Those of us who habitually eat at our favorite fast food chains should be reminded that it is potentially explosive to our physical and mental health. Not only can the excessive calorie intake cause obesity but some studies show that the high contents of fat, salt and sugar in some foods can cause chemical changes in the brain. Over time, these changes can make it especially difficult to say no to food that we crave; we become addicted. Research on the effects of fast food on the biological and chemical changes are still in early stages but are being thrust into the limelight because unhealthy eating is now the second biggest killer in the United States now – just behind smoking.
However, some believe that the challenge of taking on the fast food giants will be much more difficult than it was with the tobacco industry. No one ever needed to smoke, but people do need to eat and they can choose where and what they eat. Most everyone can agree that tobacco products are addictive – tobacco companies knew this, allegedly some tried to cover it up. We have choices about what we eat, but as the cost of health care continues to skyrocket some are starting to point fingers and shift blame for their health problems to those in the food industry. Fast food is not harmful if eaten in moderation, but could cause some health issues if eaten regularly. Most of the health problems will result from the high sugar, fat and salt contents as well as those conditions in which the foods are prepared and stored.

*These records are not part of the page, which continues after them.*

(** C1, amended.  For every code issued by a preview, a first confirm call
    that supplies the code (in any case, with any surrounding blanks) while
    it is unexpired is accepted with the previewed url and removes the record
    as part of returning it; after any further confirm calls, a confirm call
    supplying the same code is rejected, and the store it leaves is the one
    its own expiry sweep leaves: it is unchanged whenever no entry is older
    than 300 seconds at that call. *)
Theorem issued_code_confirms_exactly_once
    (pending : gmap string Gate.PendingConfirmation)
    (now_sweep now_store : Z) (b0 b1 b2 : byte) (arg_url : option string)
    (now : Z) (supplied : string) :
  PyStr.upper (PyStr.strip supplied) = Gate._generate_confirmation_code b0 b1 b2 ->
  now - now_store <= 300 ->
  let code := Gate._generate_confirmation_code b0 b1 b2 in
  let issued :=
    Gate._handle_preview_checkout true now_sweep now_store b0 b1 b2 arg_url pending in
  let first := Gate._handle_confirm_purchase now supplied (snd issued) in
  fst issued = Gate.RespPreview code
  /\ PyStr.upper (PyStr.strip code) = code
  /\ fst first = Gate.RespAccepted code (default "current_cart" arg_url)
  /\ snd first = delete code (Gate._cleanup_expired_confirmations now (snd issued))
  /\ snd first !! code = None
  /\ forall (calls : list (Z * string)) (later : Z) (again : string),
       PyStr.upper (PyStr.strip again) = code ->
       let before := snd (Gate.confirm_all calls (snd first)) in
       Gate._handle_confirm_purchase later again before
       = (Gate.RespRejected, Gate._cleanup_expired_confirmations later before)
       /\ ((forall k w, before !! k = Some w -> later - Gate.created_at w <= 300) ->
           Gate._cleanup_expired_confirmations later before = before).
Proof.
  intros Hnorm Hfresh code issued first.
  assert (Hissued : issued
            = (Gate.RespPreview code,
               <[code := Gate.mkPending now_store (default "current_cart" arg_url)]>
                 (Gate._cleanup_expired_confirmations now_sweep pending)))
    by reflexivity.
  assert (Hlook : Gate._cleanup_expired_confirmations now (snd issued) !! code
                  = Some (Gate.mkPending now_store (default "current_cart" arg_url))).
  { apply cleanup_lookup_Some. rewrite Hissued. simpl.
    split; [apply lookup_insert_eq | lia]. }
  assert (Hfirst : first
            = (Gate.RespAccepted code (default "current_cart" arg_url),
               delete code (Gate._cleanup_expired_confirmations now (snd issued)))).
  { unfold first, Gate._handle_confirm_purchase. rewrite Hnorm.
    fold code. by rewrite Hlook. }
  assert (Hgone : snd first !! code = None).
  { rewrite Hfirst. apply lookup_delete_eq. }
  split; [by rewrite Hissued |].
  split; [apply code_normal |].
  split; [by rewrite Hfirst |].
  split; [by rewrite Hfirst |].
  split; [exact Hgone |].
  intros calls later again Hagain before. split.
  - apply confirm_unknown. rewrite Hagain.
    by apply confirm_all_absent.
  - apply cleanup_nothing_expired.
Qed.

Lemma issued_code_confirms_exactly_once_witness :
  fst (Gate._handle_confirm_purchase 10 "a1b2c3"
         (snd (Gate._handle_preview_checkout true 0 0 xa1 xb2 xc3 None ∅)))
  = Gate.RespAccepted "A1B2C3" "current_cart"
  /\ fst (Gate._handle_confirm_purchase 11 "A1B2C3"
           (snd (Gate._handle_confirm_purchase 10 "a1b2c3"
              (snd (Gate._handle_preview_checkout true 0 0 xa1 xb2 xc3 None ∅)))))
     = Gate.RespRejected.
Proof.
  pose proof (issued_code_confirms_exactly_once ∅ 0 0 xa1 xb2 xc3 None 10 "a1b2c3"
                ltac:(reflexivity) ltac:(lia)) as H.
  cbv zeta in H. destruct H as (_ & _ & Hacc & _ & _ & Hrej).
  split; [exact Hacc |].
  destruct (Hrej [] 11 "A1B2C3" ltac:(reflexivity)) as [Hr _].
  cbn [Gate.confirm_all snd] in Hr. by rewrite Hr.
Defined.

(** ** Element resolver *)

Section ResolverFacts.
Import Resolver.

Variable json_loads : string -> option PyVal.

(** *** The static table *)

Lemma dict_get_elem {V : Type} (d : list (string * V)) (k : string) (v : V) :
  dict_get d k = Some v -> (k, v) ∈ d.
Proof.
  induction d as [|[k' v'] d IH]; [done |]. cbn.
  destruct (String.eqb k' k) eqn:Hk.
  - apply String.eqb_eq in Hk as ->. intros [= ->]. by left.
  - intros H. right. by apply IH.
Qed.

Lemma known_selectors_nonempty (retailer : string) selectors (k selector : string) :
  dict_get KNOWN_SELECTORS retailer = Some selectors ->
  dict_get selectors k = Some selector ->
  retailer <> "" /\ selector <> "".
Proof.
  intros Hr Hs. apply dict_get_elem in Hr. apply dict_get_elem in Hs.
  assert (Hall : forallb (fun rs => negb (String.eqb (fst rs) "")
                                    && entries_nonempty (snd rs))
                   KNOWN_SELECTORS = true) by (vm_compute; reflexivity).
  rewrite forallb_forall in Hall.
  apply list_elem_of_In, Hall in Hr. cbn in Hr.
  apply andb_prop in Hr as [Hname Hentries].
  unfold entries_nonempty in Hentries. rewrite forallb_forall in Hentries.
  apply list_elem_of_In, Hentries in Hs. cbn in Hs.
  split; intros ->; [by rewrite String.eqb_refl in Hname
                    | by rewrite String.eqb_refl in Hs].
Qed.

Lemma fast_resolve_hit (description url retailer : string) selectors selector :
  _detect_retailer url = Some retailer ->
  dict_get KNOWN_SELECTORS retailer = Some selectors ->
  dict_get selectors (PyStr.strip (PyStr.lower description)) = Some selector ->
  _fast_resolve description url = Some selector /\ selector <> "".
Proof.
  intros Hd Hr Hs.
  destruct (known_selectors_nonempty _ _ _ _ Hr Hs) as [Hne Hsel].
  split; [| exact Hsel].
  unfold _fast_resolve. rewrite Hd.
  apply String.eqb_neq in Hne. by rewrite Hne, Hr.
Qed.

(** *** The retry loop *)

Lemma calls_carry_the_prompt transport prompt attempts v events attempt p :
  retry_loop json_loads transport prompt attempts = (v, events) ->
  Call attempt p ∈ events -> p = prompt /\ attempt ∈ attempts.
Proof.
  revert v events. induction attempts as [|a rest IH]; intros v events; cbn.
  - intros [= <- <-] Hin. by apply elem_of_nil in Hin.
  - destruct (attempt_step json_loads a (transport a prompt)) as [w|slept] eqn:Hstep.
    + intros [= <- <-] [[= -> ->]|Hin%elem_of_nil]%elem_of_cons; [|done].
      split; [done | by left].
    + destruct (retry_loop json_loads transport prompt rest) as [w evs] eqn:Hrest.
      intros [= <- <-] [[= -> ->]|Hin]%elem_of_cons; [split; [done | by left] |].
      apply elem_of_app in Hin as [Hin|Hin].
      * exfalso. unfold attempt_step in Hstep.
        destruct (try_body json_loads (transport a prompt)) as [| |[]];
          destruct (a <? 2)%nat; simplify_eq;
          try (by apply elem_of_nil in Hin);
          by apply list_elem_of_singleton in Hin.
      * destruct (IH _ _ eq_refl Hin) as [-> ?]. split; [done | by right].
Qed.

Children of the poor are especially vulnerable to becoming addicted and it sometimes create a vicious cycle among those households that don’t have the necessary resources to purchase and properly prepare those food items that are necessary to maintain good health. At the same time, fast food chains are becoming more aggressive in their advertising. Moreover, techniques used in processing and preservation of food as well as the unsanitary conditions at some agricultural facilities sometime contributes to the production of low quality food products before they arrive at their destination; this could further compromise the health of consumers.